=== Problem to work on ===
Which of the lines below hold "generalize"? Please return each one.

=== Information given ===
──────

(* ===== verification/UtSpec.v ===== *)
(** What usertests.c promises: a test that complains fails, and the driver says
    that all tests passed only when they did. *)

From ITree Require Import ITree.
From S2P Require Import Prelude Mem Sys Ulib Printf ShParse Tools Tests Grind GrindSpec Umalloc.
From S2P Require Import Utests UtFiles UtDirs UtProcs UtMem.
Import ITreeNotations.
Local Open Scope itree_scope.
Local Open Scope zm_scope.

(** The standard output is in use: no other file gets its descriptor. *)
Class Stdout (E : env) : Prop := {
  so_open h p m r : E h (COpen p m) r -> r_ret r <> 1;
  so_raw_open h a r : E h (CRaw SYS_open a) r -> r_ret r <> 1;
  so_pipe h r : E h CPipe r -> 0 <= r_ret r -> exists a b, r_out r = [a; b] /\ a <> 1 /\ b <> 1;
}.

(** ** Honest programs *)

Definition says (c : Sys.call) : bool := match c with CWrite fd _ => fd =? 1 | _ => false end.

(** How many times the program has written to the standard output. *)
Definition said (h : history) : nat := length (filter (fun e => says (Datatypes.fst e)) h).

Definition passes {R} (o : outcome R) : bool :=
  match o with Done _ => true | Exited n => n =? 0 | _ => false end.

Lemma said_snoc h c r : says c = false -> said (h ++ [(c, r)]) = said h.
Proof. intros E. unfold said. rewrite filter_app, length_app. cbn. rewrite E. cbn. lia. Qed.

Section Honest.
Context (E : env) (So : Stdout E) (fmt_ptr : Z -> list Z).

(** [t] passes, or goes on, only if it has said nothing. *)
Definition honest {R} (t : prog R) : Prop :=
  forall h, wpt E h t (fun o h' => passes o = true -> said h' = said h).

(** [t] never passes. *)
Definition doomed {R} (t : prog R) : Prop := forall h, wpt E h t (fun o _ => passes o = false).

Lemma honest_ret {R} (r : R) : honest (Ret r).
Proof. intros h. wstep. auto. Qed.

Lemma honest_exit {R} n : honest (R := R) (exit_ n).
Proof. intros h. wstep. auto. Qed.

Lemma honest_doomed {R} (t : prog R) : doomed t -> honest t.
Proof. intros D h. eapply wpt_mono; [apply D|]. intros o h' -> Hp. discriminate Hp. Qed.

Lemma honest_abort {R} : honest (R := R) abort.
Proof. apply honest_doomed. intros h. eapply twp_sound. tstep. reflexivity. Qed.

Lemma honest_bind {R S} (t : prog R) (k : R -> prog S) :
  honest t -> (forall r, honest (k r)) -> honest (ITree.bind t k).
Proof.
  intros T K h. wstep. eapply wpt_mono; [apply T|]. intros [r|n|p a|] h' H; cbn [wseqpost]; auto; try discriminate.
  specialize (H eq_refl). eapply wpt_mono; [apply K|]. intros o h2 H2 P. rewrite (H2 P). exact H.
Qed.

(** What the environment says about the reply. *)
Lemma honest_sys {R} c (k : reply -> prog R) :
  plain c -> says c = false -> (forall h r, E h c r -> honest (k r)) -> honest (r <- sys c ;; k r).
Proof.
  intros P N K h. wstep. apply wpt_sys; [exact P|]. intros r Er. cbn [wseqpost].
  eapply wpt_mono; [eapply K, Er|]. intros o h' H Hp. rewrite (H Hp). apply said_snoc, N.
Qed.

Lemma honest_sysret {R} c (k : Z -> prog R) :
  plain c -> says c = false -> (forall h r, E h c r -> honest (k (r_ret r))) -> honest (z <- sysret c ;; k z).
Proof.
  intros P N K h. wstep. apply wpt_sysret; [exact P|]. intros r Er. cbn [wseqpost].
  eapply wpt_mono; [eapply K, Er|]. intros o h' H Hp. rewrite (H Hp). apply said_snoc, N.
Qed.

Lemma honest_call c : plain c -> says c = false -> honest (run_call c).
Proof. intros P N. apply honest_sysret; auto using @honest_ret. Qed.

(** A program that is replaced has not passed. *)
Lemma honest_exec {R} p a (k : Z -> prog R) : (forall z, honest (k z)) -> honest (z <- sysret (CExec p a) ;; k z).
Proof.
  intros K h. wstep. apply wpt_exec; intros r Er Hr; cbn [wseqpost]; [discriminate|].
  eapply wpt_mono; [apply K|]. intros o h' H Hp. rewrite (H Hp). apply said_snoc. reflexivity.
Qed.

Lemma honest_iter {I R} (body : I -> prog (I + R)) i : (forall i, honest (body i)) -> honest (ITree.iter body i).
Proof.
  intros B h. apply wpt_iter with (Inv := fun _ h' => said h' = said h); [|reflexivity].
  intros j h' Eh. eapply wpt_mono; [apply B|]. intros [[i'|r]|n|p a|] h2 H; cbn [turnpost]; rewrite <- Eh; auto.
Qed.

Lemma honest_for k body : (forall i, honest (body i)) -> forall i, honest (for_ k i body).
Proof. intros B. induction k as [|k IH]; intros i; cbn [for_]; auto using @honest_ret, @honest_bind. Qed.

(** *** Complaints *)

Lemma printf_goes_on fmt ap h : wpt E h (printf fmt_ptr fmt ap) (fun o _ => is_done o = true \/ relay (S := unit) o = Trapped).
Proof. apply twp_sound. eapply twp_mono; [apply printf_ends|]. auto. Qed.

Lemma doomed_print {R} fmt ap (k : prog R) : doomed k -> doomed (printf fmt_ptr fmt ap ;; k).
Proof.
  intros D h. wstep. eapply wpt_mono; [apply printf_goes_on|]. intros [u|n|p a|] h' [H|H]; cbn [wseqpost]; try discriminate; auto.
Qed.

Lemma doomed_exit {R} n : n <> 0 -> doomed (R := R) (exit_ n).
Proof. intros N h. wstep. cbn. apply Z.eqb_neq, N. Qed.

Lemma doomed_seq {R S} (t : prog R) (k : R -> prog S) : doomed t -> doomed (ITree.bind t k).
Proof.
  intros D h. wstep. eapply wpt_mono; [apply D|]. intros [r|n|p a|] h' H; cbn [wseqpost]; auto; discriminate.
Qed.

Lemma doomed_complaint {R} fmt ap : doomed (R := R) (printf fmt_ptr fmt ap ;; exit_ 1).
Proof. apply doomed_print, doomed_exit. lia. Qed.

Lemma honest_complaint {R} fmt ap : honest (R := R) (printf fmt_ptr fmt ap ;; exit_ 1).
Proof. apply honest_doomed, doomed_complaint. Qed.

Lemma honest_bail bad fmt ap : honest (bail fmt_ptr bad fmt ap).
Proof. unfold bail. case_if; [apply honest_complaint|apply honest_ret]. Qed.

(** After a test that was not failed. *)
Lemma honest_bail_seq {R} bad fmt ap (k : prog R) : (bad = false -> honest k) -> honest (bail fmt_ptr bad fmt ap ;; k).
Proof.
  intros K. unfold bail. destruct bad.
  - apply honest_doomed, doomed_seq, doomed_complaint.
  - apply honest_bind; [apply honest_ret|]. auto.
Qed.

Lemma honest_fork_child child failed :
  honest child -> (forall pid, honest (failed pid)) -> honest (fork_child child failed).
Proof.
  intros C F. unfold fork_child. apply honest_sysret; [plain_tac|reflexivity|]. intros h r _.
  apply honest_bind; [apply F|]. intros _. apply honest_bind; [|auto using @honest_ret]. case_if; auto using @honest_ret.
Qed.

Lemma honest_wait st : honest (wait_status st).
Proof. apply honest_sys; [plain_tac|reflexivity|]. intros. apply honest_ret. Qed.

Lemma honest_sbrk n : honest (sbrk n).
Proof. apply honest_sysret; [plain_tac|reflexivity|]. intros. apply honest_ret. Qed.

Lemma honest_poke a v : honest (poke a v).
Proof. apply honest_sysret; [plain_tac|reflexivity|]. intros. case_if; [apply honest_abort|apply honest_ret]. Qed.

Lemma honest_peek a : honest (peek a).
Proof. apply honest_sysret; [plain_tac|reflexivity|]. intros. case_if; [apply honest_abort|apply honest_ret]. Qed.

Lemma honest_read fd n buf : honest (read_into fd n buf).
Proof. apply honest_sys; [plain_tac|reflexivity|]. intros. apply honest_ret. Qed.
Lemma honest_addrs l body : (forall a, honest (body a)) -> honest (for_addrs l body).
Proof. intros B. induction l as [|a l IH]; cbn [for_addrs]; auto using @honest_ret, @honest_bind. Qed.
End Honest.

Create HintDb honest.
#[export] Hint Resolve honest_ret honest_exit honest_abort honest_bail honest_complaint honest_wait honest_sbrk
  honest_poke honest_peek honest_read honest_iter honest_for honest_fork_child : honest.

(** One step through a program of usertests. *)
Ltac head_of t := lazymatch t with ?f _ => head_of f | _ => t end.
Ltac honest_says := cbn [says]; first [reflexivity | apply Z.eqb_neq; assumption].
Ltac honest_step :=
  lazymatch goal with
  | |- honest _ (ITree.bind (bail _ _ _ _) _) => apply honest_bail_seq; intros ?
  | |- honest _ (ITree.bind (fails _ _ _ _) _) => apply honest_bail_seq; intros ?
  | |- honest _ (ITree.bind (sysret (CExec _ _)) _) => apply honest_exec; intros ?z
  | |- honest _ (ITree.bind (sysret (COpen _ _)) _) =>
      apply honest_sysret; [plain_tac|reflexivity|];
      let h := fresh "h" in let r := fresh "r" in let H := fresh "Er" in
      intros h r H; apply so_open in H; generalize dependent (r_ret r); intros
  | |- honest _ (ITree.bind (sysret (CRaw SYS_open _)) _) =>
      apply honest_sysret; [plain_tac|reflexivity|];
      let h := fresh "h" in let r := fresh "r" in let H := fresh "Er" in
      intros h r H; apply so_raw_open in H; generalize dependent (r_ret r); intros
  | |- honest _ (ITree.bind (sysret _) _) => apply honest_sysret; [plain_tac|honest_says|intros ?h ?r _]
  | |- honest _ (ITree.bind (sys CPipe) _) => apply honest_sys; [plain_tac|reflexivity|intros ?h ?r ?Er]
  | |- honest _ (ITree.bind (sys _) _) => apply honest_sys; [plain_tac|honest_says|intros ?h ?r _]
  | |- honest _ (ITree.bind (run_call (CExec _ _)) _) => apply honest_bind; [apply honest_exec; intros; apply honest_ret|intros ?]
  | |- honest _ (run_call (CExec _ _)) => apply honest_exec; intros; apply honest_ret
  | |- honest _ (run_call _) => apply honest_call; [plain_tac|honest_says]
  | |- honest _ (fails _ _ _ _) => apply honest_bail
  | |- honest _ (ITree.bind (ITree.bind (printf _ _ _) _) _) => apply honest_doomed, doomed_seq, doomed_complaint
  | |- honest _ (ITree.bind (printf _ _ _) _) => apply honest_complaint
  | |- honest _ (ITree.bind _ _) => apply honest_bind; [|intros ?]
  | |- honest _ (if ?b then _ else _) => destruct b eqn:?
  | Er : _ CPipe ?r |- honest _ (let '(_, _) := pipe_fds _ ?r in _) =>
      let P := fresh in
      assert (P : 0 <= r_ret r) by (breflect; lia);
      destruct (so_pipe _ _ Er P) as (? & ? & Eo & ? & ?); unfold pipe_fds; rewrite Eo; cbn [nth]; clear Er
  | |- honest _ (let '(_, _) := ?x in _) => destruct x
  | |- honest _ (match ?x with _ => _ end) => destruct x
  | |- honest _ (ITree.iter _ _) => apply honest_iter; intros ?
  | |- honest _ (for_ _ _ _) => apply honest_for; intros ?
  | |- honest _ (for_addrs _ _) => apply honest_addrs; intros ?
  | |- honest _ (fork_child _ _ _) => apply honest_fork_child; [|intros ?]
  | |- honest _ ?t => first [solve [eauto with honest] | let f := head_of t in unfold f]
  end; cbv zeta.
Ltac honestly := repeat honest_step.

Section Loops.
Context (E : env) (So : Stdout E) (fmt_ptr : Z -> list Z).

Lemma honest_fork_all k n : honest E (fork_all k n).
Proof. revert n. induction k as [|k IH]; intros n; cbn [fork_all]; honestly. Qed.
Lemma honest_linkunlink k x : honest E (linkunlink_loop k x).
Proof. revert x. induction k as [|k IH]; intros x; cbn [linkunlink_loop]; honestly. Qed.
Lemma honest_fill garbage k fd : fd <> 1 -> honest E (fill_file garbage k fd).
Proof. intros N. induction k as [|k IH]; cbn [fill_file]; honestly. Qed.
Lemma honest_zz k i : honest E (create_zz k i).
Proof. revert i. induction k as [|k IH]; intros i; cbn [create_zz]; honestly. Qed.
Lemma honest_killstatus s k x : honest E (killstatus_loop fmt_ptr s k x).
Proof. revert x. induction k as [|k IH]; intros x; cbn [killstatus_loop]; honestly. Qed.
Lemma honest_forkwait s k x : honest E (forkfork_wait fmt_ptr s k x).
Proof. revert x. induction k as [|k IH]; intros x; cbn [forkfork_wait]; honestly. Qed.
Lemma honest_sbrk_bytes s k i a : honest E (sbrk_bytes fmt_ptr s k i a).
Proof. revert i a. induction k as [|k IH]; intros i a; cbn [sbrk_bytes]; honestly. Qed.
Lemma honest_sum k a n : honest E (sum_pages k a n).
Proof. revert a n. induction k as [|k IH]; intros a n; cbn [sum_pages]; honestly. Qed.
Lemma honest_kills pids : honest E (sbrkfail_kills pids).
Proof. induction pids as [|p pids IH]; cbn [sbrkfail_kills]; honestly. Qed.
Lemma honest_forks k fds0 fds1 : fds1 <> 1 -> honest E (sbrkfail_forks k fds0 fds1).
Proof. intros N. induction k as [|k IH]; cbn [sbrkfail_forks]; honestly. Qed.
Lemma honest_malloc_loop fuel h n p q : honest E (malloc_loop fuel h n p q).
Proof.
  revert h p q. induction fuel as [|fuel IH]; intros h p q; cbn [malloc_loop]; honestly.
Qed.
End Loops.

──────

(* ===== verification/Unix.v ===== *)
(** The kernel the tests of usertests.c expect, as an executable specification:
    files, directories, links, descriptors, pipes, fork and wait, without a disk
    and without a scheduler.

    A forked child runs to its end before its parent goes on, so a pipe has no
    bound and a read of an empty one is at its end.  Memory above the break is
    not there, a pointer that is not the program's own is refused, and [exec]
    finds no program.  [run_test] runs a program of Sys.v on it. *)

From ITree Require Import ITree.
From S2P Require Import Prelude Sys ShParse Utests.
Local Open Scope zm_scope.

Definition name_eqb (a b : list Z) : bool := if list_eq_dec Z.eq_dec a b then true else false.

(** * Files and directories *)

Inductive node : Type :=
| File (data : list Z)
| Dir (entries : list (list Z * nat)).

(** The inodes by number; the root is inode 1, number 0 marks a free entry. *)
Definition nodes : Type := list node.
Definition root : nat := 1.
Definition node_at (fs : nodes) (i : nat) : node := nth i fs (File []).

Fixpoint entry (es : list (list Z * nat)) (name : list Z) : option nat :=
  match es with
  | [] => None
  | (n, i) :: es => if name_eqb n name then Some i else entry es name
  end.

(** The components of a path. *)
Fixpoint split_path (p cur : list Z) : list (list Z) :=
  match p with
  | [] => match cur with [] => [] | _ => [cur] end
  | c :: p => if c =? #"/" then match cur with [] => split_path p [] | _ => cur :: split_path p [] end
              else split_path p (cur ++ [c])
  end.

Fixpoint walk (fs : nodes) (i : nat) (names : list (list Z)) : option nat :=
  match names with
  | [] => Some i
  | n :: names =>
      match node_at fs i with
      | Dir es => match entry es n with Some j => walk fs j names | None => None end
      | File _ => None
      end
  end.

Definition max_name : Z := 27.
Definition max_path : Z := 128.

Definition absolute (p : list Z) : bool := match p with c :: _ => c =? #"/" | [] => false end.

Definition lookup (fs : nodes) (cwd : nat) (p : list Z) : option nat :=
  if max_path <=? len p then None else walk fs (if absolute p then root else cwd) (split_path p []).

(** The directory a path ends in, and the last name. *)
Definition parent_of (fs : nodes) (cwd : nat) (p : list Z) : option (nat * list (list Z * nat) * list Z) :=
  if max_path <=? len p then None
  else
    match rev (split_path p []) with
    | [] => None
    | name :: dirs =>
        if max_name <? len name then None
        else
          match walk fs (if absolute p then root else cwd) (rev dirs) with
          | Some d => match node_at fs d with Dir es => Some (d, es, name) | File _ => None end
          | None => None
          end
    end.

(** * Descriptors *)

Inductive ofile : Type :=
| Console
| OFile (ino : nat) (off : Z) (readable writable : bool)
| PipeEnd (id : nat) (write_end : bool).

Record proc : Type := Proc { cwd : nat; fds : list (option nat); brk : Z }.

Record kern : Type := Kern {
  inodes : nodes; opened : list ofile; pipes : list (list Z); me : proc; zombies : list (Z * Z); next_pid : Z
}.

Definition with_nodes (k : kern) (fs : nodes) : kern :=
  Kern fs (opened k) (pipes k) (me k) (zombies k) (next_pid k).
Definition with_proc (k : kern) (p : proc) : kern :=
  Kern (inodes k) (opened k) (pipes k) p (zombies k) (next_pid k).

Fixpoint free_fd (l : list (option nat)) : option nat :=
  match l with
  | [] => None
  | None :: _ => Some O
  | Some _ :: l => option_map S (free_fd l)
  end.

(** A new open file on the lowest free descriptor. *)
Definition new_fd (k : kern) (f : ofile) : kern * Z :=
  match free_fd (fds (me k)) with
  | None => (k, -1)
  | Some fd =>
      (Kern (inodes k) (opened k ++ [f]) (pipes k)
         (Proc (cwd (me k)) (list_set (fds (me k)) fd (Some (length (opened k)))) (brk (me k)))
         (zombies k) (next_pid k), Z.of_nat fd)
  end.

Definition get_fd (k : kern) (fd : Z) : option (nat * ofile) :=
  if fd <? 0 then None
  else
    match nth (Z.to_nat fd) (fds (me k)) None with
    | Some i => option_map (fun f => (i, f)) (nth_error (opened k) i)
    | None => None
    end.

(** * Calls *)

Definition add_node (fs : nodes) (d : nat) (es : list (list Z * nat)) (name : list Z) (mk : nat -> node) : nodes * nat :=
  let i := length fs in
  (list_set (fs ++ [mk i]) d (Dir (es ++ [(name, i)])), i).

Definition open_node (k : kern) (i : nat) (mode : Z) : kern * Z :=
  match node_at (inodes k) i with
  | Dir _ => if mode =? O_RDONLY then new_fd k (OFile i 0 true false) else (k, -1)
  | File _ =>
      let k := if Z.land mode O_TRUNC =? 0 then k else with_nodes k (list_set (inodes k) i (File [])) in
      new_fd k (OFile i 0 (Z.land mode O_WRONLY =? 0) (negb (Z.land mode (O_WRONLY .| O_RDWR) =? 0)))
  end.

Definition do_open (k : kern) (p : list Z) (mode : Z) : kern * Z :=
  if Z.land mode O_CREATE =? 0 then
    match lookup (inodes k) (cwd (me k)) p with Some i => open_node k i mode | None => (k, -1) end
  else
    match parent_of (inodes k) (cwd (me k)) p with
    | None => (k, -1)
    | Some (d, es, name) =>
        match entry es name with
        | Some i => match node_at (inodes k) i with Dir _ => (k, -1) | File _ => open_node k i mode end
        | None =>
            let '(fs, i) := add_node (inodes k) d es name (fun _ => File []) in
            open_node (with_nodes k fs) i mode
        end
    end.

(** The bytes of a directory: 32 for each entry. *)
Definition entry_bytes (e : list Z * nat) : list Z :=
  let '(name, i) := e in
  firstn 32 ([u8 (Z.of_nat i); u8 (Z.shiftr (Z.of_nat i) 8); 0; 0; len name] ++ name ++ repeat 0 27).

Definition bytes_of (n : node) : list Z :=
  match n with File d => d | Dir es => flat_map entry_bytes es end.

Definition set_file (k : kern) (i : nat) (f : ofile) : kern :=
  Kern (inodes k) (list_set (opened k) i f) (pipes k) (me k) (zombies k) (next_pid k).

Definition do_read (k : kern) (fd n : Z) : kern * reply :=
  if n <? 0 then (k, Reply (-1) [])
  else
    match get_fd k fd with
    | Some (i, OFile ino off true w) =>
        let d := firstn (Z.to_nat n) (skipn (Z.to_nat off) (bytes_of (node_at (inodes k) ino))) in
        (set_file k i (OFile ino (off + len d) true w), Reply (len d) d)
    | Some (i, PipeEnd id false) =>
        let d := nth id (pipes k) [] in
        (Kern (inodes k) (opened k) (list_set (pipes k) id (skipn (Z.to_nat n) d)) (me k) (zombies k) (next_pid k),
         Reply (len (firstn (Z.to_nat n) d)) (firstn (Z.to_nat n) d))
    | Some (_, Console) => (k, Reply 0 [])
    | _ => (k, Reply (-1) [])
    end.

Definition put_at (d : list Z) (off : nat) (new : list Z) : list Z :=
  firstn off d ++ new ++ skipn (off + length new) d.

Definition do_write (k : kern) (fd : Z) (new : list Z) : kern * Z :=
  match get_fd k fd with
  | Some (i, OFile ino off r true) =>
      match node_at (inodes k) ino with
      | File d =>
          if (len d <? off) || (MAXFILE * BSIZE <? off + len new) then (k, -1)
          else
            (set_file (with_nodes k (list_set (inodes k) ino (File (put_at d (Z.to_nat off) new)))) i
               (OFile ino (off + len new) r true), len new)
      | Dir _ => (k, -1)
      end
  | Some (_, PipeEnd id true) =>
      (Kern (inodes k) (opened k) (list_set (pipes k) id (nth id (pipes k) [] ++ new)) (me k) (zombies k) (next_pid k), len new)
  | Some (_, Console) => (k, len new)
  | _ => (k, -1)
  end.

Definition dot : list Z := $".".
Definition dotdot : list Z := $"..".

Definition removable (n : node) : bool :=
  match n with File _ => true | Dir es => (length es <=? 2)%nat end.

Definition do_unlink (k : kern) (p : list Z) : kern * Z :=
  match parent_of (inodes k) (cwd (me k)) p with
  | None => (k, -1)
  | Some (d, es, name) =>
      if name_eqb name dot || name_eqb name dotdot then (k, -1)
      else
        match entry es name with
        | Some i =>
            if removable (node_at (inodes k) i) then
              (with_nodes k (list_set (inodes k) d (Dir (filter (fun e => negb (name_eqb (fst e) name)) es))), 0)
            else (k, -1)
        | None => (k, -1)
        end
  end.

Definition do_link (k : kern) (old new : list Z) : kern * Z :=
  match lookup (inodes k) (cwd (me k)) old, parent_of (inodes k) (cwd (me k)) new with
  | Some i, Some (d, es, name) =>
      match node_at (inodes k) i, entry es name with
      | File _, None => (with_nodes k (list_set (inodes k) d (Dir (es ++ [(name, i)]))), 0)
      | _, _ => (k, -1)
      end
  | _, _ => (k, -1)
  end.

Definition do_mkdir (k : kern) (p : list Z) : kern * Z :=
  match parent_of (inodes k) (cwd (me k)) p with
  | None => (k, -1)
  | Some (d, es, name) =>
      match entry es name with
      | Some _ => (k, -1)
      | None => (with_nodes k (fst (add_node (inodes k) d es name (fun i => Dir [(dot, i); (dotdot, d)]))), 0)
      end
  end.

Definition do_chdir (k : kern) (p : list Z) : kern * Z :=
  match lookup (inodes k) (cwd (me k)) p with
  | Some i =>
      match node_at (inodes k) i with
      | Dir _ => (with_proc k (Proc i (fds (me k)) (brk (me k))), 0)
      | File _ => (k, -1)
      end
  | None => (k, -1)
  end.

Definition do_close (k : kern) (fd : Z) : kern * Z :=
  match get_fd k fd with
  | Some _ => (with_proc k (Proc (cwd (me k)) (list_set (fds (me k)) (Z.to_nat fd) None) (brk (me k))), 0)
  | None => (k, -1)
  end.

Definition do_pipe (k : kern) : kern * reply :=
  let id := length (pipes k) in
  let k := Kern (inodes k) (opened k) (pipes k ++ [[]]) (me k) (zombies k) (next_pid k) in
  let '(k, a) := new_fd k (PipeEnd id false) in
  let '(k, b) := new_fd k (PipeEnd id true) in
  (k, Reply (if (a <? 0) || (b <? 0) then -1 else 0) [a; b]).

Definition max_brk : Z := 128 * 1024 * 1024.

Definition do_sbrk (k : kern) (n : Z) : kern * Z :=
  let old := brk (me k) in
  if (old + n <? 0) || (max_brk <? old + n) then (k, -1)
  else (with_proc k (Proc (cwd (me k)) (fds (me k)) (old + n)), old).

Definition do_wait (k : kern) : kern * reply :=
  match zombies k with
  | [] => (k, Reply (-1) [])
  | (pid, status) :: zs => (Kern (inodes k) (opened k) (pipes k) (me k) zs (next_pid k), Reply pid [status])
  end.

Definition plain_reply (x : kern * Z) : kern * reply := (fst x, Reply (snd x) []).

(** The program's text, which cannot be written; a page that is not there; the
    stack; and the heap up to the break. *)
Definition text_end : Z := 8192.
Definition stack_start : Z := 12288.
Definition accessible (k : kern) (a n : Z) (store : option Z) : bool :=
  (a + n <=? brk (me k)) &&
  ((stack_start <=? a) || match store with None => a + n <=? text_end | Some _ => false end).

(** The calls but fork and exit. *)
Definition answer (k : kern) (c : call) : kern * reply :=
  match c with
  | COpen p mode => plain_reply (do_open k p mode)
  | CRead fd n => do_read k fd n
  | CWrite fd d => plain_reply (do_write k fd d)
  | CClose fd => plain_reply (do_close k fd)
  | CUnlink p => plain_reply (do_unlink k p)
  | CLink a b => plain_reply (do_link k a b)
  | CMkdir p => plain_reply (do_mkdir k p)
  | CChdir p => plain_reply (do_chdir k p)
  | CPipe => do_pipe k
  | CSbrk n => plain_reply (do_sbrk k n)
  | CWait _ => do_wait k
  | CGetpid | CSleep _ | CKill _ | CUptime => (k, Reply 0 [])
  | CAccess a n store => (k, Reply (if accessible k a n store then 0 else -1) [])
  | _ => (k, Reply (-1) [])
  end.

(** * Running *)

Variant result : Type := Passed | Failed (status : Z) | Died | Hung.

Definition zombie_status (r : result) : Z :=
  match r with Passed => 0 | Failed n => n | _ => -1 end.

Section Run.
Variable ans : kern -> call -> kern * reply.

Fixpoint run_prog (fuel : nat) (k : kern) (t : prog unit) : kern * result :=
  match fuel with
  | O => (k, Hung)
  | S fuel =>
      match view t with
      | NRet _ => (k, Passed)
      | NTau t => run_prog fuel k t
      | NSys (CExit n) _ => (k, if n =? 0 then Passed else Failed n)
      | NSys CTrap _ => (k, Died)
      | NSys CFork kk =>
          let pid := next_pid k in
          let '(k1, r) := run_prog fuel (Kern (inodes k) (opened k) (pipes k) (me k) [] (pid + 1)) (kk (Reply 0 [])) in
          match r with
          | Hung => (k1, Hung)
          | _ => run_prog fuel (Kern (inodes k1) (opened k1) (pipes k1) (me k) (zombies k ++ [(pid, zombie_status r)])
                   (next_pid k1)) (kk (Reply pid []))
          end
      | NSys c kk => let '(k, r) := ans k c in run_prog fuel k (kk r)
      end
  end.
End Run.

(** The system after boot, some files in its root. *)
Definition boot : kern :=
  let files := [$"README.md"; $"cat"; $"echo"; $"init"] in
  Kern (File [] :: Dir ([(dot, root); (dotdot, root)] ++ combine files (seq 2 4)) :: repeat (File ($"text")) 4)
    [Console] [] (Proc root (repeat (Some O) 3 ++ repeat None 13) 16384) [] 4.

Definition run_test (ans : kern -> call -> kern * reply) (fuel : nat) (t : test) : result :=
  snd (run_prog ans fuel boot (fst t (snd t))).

──────

=== Exercise solution ===
      intros h r H; apply so_open in H; generalize dependent (r_ret r); intros
      intros h r H; apply so_raw_open in H; generalize dependent (r_ret r); intros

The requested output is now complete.